- Supplied data:

========================================================================

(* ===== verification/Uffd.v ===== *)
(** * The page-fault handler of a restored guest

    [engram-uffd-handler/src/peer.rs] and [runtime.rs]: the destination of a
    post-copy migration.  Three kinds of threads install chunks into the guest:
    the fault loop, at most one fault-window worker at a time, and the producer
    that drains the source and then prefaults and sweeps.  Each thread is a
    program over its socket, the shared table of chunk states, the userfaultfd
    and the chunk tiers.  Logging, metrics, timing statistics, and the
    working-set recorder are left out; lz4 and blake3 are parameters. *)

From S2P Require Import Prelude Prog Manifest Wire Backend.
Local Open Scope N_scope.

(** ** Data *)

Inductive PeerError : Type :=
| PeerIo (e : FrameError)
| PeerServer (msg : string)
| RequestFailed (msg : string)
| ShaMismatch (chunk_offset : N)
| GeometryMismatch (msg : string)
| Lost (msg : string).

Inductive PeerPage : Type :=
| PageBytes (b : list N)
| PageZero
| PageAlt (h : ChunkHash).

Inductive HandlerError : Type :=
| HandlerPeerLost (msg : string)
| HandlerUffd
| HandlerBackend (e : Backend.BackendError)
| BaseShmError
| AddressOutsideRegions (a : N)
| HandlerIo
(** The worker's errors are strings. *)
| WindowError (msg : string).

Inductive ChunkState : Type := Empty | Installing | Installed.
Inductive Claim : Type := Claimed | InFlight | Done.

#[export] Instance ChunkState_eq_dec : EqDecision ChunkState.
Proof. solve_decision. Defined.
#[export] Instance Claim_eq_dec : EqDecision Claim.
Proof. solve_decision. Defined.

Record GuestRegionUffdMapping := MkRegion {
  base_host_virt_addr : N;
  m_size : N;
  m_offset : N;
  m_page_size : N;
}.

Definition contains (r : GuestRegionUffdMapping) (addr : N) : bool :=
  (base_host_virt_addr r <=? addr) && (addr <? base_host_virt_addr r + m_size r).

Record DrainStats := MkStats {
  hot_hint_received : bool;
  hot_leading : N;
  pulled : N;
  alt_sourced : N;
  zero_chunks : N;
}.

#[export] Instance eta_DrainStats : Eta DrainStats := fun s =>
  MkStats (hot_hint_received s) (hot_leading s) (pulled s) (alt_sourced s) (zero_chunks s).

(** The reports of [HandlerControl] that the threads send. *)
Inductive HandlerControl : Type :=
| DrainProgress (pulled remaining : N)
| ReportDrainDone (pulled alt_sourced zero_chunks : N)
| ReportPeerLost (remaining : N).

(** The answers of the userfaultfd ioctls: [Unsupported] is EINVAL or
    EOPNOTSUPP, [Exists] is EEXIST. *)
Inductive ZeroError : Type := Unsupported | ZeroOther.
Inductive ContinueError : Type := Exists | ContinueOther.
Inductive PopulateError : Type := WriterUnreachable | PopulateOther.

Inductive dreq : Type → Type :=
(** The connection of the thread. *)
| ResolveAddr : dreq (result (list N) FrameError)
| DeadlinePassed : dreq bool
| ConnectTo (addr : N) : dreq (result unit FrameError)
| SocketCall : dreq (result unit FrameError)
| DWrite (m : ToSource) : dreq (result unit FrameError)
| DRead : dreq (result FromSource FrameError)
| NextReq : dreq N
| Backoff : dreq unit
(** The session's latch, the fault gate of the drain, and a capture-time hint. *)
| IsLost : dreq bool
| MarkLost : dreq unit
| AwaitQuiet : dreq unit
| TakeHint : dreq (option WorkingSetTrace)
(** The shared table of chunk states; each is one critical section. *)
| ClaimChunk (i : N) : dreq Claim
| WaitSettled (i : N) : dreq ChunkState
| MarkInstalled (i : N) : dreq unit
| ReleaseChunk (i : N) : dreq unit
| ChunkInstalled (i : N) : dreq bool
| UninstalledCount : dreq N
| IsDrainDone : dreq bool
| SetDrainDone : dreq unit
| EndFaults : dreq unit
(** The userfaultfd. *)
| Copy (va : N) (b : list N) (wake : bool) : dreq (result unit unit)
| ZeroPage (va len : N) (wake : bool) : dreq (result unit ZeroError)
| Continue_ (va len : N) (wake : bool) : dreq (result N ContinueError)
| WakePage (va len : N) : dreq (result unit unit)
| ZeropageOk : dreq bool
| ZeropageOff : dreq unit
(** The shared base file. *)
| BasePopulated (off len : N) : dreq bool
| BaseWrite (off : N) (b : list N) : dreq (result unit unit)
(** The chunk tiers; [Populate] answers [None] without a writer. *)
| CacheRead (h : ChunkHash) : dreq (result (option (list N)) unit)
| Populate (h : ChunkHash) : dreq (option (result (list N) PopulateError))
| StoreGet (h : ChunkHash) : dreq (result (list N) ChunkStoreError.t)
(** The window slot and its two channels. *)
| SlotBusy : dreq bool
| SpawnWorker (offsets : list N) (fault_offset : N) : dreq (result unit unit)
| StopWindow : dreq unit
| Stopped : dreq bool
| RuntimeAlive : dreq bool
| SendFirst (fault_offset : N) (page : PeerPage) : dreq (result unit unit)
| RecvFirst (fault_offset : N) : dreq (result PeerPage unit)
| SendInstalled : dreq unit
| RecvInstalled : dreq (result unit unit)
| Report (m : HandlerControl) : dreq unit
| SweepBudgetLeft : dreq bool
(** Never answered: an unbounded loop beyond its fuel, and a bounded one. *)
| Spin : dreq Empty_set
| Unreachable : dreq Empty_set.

========================================================================

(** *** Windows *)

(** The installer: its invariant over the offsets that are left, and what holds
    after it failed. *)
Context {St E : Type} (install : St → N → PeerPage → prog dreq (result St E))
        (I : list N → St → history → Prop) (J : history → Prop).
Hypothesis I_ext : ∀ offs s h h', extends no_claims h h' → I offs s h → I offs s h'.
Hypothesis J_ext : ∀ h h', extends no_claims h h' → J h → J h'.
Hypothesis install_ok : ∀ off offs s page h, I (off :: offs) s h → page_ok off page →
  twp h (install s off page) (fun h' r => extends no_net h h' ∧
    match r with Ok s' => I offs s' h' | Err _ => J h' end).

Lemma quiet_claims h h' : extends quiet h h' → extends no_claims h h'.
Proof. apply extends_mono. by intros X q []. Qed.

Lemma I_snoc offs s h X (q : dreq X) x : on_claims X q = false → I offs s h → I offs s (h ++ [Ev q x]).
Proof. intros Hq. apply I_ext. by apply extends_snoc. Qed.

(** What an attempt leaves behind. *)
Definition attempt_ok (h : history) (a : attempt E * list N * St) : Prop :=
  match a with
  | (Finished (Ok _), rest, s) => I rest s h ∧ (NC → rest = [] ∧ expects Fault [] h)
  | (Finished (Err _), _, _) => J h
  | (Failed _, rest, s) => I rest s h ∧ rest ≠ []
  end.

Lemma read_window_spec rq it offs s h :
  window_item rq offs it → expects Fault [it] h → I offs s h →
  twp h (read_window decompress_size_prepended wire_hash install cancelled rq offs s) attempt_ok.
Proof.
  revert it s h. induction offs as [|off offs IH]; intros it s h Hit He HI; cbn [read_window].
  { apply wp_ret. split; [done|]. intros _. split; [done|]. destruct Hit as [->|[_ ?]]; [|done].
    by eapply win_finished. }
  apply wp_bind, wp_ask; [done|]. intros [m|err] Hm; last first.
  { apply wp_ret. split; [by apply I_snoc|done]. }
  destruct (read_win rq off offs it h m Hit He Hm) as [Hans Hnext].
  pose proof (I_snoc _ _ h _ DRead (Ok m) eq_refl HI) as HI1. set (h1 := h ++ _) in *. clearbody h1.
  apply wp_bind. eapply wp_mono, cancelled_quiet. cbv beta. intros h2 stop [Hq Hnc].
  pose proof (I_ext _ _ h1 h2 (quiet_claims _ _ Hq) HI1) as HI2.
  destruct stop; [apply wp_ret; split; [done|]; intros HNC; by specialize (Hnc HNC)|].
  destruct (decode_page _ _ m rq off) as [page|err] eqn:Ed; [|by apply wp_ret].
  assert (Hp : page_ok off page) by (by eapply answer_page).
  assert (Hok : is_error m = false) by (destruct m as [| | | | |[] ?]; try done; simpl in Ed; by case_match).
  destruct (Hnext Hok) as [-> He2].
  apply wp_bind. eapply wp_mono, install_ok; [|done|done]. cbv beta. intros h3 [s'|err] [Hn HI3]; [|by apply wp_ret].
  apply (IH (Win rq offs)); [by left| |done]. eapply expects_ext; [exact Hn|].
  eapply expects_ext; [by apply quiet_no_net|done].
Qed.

========================================================================

- Task directions:
Within the listing above, the range opens at the line with "Definition attempt_ok (h" and closes at the line with "(Err _), _, _) => J h". Reproduce exactly the lines of that range, including both ends.

- Task response:
Definition attempt_ok (h : history) (a : attempt E * list N * St) : Prop :=
  match a with
  | (Finished (Ok _), rest, s) => I rest s h ∧ (NC → rest = [] ∧ expects Fault [] h)
  | (Finished (Err _), _, _) => J h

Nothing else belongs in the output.